I feel it was these two developments that formed the impetus behind this fashion within the education system. All of a sudden students would be writing essays using web pages for sources that, believe it or not, were just incorrect. :eek: Oh noes, something has to be done! And so it began. The internet is not trustworthy. You can't believe everything you read. The deeper reasoning behind this is the question of motive. More important than what they are saying; why are they saying it? Back in my junior high days we received the dumbed down version (as, actually, with everything in junior high). The question was framed in terms of sources. This source is reliable, because it's Encyclopedia Britannica. This source is not, because it's a web page, or I heard it on tv. Never mind who gets to decide what is reliable and why.

Of course, the truth, as your astute self would have figured out by now, is that nothing is in and of itself trustworthy. It's not just when you go online that you find garbage. There's just as much garbage in books, in what your teachers tell you, in what your parents tell you, and above all in what your peers tell you. You need to be critical of all this stuff, not just of those crazy people on the internet.

I'm inadvertently rehashing Jürgen's argument here. I read his entry and didn't give it any more thought, but perhaps my subconsciousness has been chewing on it ever since? Thanks, Jürgen.

Naturally, some people are just malicious, but that is not the main problem. Even if you do have a piece of insight that you honestly believe is beneficial to someone, there are still a lot of things that can go wrong:

  1. You're plain mistaken.
  2. It works for you, but it doesn't work for everyone.
  3. Even though you have the right idea, you fail to communicate it effectively.

The last one is particularly unfortunate. How many times has someone told you that they've just this discovered this new thing and it's everything they needed, and then you say "but I told you that already a long time ago!". Well, I guess you didn't tell me in the words that I needed to hear in order to absorb the information, or in order to be convinced.

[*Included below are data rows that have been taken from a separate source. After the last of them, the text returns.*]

(** ** The cadence ratio *)

Lemma round_floor q : Qfloor q <= Py.round q <= Qfloor q + 1.
Proof.
  unfold Py.round.
  destruct (Qcompare (q - inject_Z (Qfloor q)) (1 # 2)); [destruct (Z.even _)|..]; lia.
Qed.

Lemma round_ge_1 q : (1 <= q)%Q -> 1 <= Py.round q.
Proof.
  intros H. apply Qfloor_resp_le in H. change (Qfloor 1) with 1 in H.
  pose proof (round_floor q). lia.
Qed.

Lemma rate_quotient_ge_1 fr dfr :
  0 < dfr <= fr -> (1 <= inject_Z fr / inject_Z dfr)%Q.
Proof.
  intros [H0 H1]. apply Qle_shift_div_l.
  - change 0%Q with (inject_Z 0). now rewrite <- Zlt_Qlt.
  - rewrite Qmult_1_l. now rewrite <- Zle_Qle.
Qed.

Lemma frameRatio_off p : displayFrameRate p <= 0 -> frameRatio p = RInf.
Proof.
  intros H. unfold frameRatio.
  now destruct (Z.leb_spec (displayFrameRate p) 0); [|lia].
Qed.

Lemma frameRatio_on p : 0 < displayFrameRate p -> frameRatio p = RInt (code_ratio p).
Proof.
  intros H. unfold frameRatio, code_ratio.
  destruct (Z.leb_spec (displayFrameRate p) 0); [lia|].
  destruct (Z.ltb_spec 0 (displayFrameRate p)); [|lia].
  now destruct (displayFrameRate p <=? frameRate p).
Qed.

Lemma code_ratio_cases p :
  0 < displayFrameRate p ->
  (displayFrameRate p <= frameRate p /\ 1 <= code_ratio p /\ code_ratio p = spec_ratio p) \/
  (frameRate p < displayFrameRate p /\ code_ratio p = frameRate p).
Proof.
  intros H. unfold code_ratio, spec_ratio.
  destruct (Z.leb_spec (displayFrameRate p) (frameRate p)) as [Hle|Hgt]; [left|right; auto].
  pose proof (round_ge_1 _ (rate_quotient_ge_1 (frameRate p) (displayFrameRate p)
                              (conj H Hle))).
  repeat split; auto; lia.
Qed.

Lemma code_ratio_nonzero p :
  0 < displayFrameRate p -> frameRate p <> 0 -> code_ratio p <> 0.
Proof.
  intros H Hfr. destruct (code_ratio_cases p H) as [(_ & H1 & _) | (_ & ->)]; lia.
Qed.

(** With a frame still to grab, the frame rate is not zero. *)
Lemma below_target_rate p c :
  Qle_bool (numImagesToGrab p) (inject_Z c) = false -> 0 <= c -> frameRate p <> 0.
Proof.
  intros H Hc Hfr.
  assert (Hle : (numImagesToGrab p <= inject_Z c)%Q).
  { unfold numImagesToGrab. rewrite Hfr. unfold Qle. simpl. nia. }
  apply Qle_bool_iff in Hle. congruence.
Qed.

Lemma downsample_ok d img : d <> 0 -> downsample d img = Ok (downsampled d img).
Proof.
  intros H. unfold downsample, Py.slice_step, downsampled.
  now destruct (Z.eqb_spec d 0).
Qed.

(** The display step completes when neither the ratio nor the step is zero. *)
Lemma show_result_ok p c img :
  frameRatio p <> RInt 0 -> displayDownsample p <> 0 -> show_result p c img = Ok tt.
Proof.
  intros Hr Hd. unfold show_result, mod_ratio_is_zero, Py.mod_.
  destruct (frameRatio p) as [|r].
  - now destruct (c =? 0); [rewrite downsample_ok|].
  - destruct (Z.eqb_spec r 0); [congruence|].
    now destruct (c mod r =? 0); [rewrite downsample_ok|].
Qed.

Lemma frameRatio_nonzero p : frameRate p <> 0 -> frameRatio p <> RInt 0.
Proof.
  intros Hfr. destruct (Z.le_gt_cases (displayFrameRate p) 0) as [H|H].
  - now rewrite frameRatio_off.
  - rewrite frameRatio_on by lia. intros [= E].
    apply (code_ratio_nonzero p); auto; lia.
Qed.

(** C10.  When the report interval is zero or one frame, the report of the
    first frame divides by zero: [cnt % 0] for zero, and for one [1 / 0.0],
    the first frame's relative timestamp being zero.  The [ZeroDivisionError]
    is caught by [except Exception] and logged, and the loop goes on; by then
    the frame's record is in [grabdata] and its buffer released.  The display
    step before the report is supposed to work: [displayDownsample] is not
    zero. *)
Theorem first_report_divides_by_zero p rounds t rest s img ts :
  chunkLengthInFrames p = 0 \/ chunkLengthInFrames p = 1 ->
  displayDownsample p <> 0 ->
  cnt s = 0 ->
  IsStreaming t = true -> stop_check p t s = false -> GetNextImage t = GrabOk img ts ->
  (chunkLengthInFrames p = 0 ->
     Py.mod_ 1 (chunkLengthInFrames p) = Raise ZeroDivisionError) /\
  (chunkLengthInFrames p = 1 ->
     Py.mod_ 1 (chunkLengthInFrames p) = Ok 0 /\
     Py.truediv 1 (grabtime_of ts ts) = Raise ZeroDivisionError) /\
  report_outcome p 1 (grabtime_of ts ts) = ([], Raise ZeroDivisionError) /\
  exists s',
    grab_loop p rounds (t :: rest) s = grab_loop p rounds rest s' /\
    cnt s' = 1 /\
    grabdata_frameNumber s' = grabdata_frameNumber s ++ [1] /\
    grabdata_timeStamp s' = grabdata_timeStamp s ++ [grabtime_of ts ts] /\
    writeQueue s' = writeQueue s ++ [WFrame img] /\
    events s' = events s ++ [EvGetNextImage true; EvRelease;
                             EvLogError ZeroDivisionError].
Proof.
  intros Hchunk Hd Hc Hs Hstop Hg.
  assert (Hdiv : Py.truediv 1 (grabtime_of ts ts) = Raise ZeroDivisionError).
  { unfold Py.truediv, grabtime_of. now rewrite Z.sub_diag. }
  assert (Hrep : report_outcome p 1 (grabtime_of ts ts) = ([], Raise ZeroDivisionError)).
  { unfold report_outcome. destruct Hchunk as [-> | ->]; [reflexivity|].
    simpl. now rewrite Hdiv. }
  split; [now intros ->|]. split; [now intros ->|]. split; [exact Hrep|].
  assert (Hfr : frameRate p <> 0).
  { apply (below_target_rate p (cnt s)); [|lia].
    unfold stop_check in Hstop. now apply orb_false_elim in Hstop. }
  assert (H0 : first_grab ts s = Some ts) by (unfold first_grab; now rewrite Hc).
  cbn [grab_loop]. rewrite Hs, Hstop, Hg. cbn [negb].
  rewrite (try_grab_ok_exact p img ts s ts H0), Hc. simpl Z.add.
  rewrite show_result_ok, Hrep by (try apply frameRatio_nonzero; auto; lia).
  eexists; split; [reflexivity|]. simpl. auto.
Qed.

(** C10 at a sample configuration: a report interval of 0.01 s at 30 frames
    per second. *)
Lemma first_report_divides_by_zero_witness :
  chunkLengthInFrames Sample.short_chunk = 0 /\
  exists s',
    GrabFrames Sample.short_chunk [] [Sample.frame_at 5] = Grabbing s' /\
    grabdata_frameNumber s' = [1] /\
    events s' = events (initial_state Sample.short_chunk) ++
                [EvGetNextImage true; EvRelease; EvLogError ZeroDivisionError].
Proof.
  split; [reflexivity|].
  destruct (first_report_divides_by_zero Sample.short_chunk [] (Sample.frame_at 5) []
              (initial_state Sample.short_chunk) Sample.img 5)
    as (_ & _ & _ & s' & E & _ & A & _ & _ & B);
    [left; reflexivity | discriminate | reflexivity | reflexivity | reflexivity
    | reflexivity |].
  exists s'. unfold GrabFrames. rewrite E. auto.
Defined.

(** ** The display queue *)

Lemma every_nth {A : Type} (d : nat) (l : list A) :
  (1 <= d)%nat ->
  forall skip i, nth_error (Py.every d skip l) i = nth_error l (skip + i * d).
Proof.
  intros Hd. induction l as [|x l IH]; intros skip i; simpl.
  - now destruct i, (skip + _)%nat.
  - destruct skip as [|k]; simpl.
    + destruct i as [|i]; simpl; [reflexivity|].
      rewrite IH. destruct d as [|d]; [lia|]. simpl. f_equal. lia.
    + apply IH.
Qed.

Lemma stride_nth {A : Type} (d : Z) (l : list A) (i : nat) :
  1 <= d -> nth_error (Py.stride d l) i = nth_error l (i * Z.to_nat d).
Proof.
  intros Hd. unfold Py.stride. destruct (Z.ltb_spec 0 d); [|lia].
  rewrite every_nth by lia. reflexivity.
Qed.

(** The display copy has, at row [i] and column [j], the pixel of the frame
    at row [i * d] and column [j * d]. *)
Lemma downsampled_pixel d img i j :
  1 <= d ->
  pixel (downsampled d img) i j = pixel img (i * Z.to_nat d) (j * Z.to_nat d).
Proof.
  intros Hd. unfold pixel, downsampled.
  rewrite nth_error_map, stride_nth by exact Hd.
  destruct (nth_error img (i * Z.to_nat d)); simpl; [now apply stride_nth | reflexivity].
Qed.

Lemma display_push_int p r c img :
  frameRatio p = RInt r -> r <> 0 -> displayDownsample p <> 0 ->
  display_push p c img =
    if c mod r =? 0 then [downsampled (displayDownsample p) img] else [].
Proof.
  intros H Hr Hd. unfold display_push. rewrite H.
  unfold mod_ratio_is_zero, Py.mod_.
  destruct (Z.eqb_spec r 0); [contradiction|].
  now destruct (c mod r =? 0); [rewrite downsample_ok|].
Qed.

Lemma display_push_inf p c img :
  frameRatio p = RInf -> c <> 0 -> display_push p c img = [].
Proof.
  intros H Hc. unfold display_push. rewrite H. unfold mod_ratio_is_zero.
  now destruct (Z.eqb_spec c 0).
Qed.

Lemma combine_snoc {A B : Type} (a : list A) (b : list B) x y :
  List.length a = List.length b ->
  combine (a ++ [x]) (b ++ [y]) = combine a b ++ [(x, y)].
Proof.
  revert b. induction a as [|u a IH]; intros [|v b]; simpl; try discriminate; auto.
  intros [= H]. now rewrite IH.
Qed.

Lemma numbers_1_to_length n : List.length (numbers_1_to n) = n.
Proof. unfold numbers_1_to. now rewrite length_map, length_seq. Qed.

Lemma displayed_step r d s s' img :
  session_inv s ->
  grabdata_frameNumber s' = grabdata_frameNumber s ++ [cnt s + 1] ->
  writeQueue s' = writeQueue s ++ [WFrame img] ->
  displayed r d s' =
    displayed r d s ++ (if (cnt s + 1) mod r =? 0 then [downsampled d img] else []).
Proof.
  intros (_ & Hf & _ & Hw & _) Hfn Hwq. unfold displayed.
  rewrite Hfn, Hwq, frames_app. simpl frames.
  rewrite combine_snoc by (now rewrite Hf, numbers_1_to_length, Hw).
  rewrite filter_app, map_app. simpl.
  now destruct ((cnt s + 1) mod r =? 0).
Qed.

Lemma displayed_frames r d s s' :
  grabdata_frameNumber s' = grabdata_frameNumber s ->
  frames (writeQueue s') = frames (writeQueue s) ->
  displayed r d s' = displayed r d s.
Proof. intros Hf Hw. unfold displayed. now rewrite Hf, Hw. Qed.

(** With an integer ratio the display queue holds the display copies of the
    frames whose number the ratio divides. *)
Lemma dispQueue_displayed p rounds script r :
  frameRatio p = RInt r -> r <> 0 -> displayDownsample p <> 0 ->
  let s := final_state (GrabFrames p rounds script) in
  dispQueue s = displayed r (displayDownsample p) s.
Proof.
  intros Hr Hr0 Hd. cbv zeta. unfold GrabFrames.
  set (I := fun s => session_inv s /\ dispQueue s = displayed r (displayDownsample p) s).
  destruct (grab_loop_ends p rounds I) with (script := script) (s := initial_state p)
    as (s' & (Hi & Hq) & Hend).
  - intros g s0 (Hi & Hq). split; [now apply session_inv_step|].
    destruct (try_grab_state p g s0 (proj2 (proj2 (proj2 (proj2 Hi)))))
      as [(e & evs & _ & -> & _) | (img & ts & t0 & evs & _ & _ & -> & _)].
    + simpl. rewrite Hq. now apply displayed_frames.
    + simpl. rewrite Hq, (display_push_int p r) by assumption.
      symmetry. now apply displayed_step.
  - split; [apply session_inv_initial | reflexivity].
  - destruct Hend as [-> | [-> | [(e & ->) | ->]]]; simpl; auto.
    rewrite finalize_state.
    destruct (close_returned _); simpl; rewrite Hq; symmetry;
      apply displayed_frames; simpl; auto.
    rewrite frames_app. simpl. now rewrite app_nil_r.
Qed.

Parental advice, of course, is susceptible to the same flaw as those self help books. I'm sure you've seen some of those around, the basic premise is always the same -- some person has figured out how to do something and wants to tell everyone. The problem is that just because it worked for him, doesn't mean it will work for you. Especially when you hear it from a secondary source (a relative comes up and says "I read this amazing book, it changed my life, all you have to do is.."). But it's not science. At best it "sorta works a lot of the time, kind of".

So over time you develop a filter. "This person is not worth listening to on these topics, this book is written by someone who has no idea what he's talking about, this website is usually reliable on these issues". Now everything depends on that filter of yours. You may find one day that you bought into some utter nonsense, or that you discarded good insight.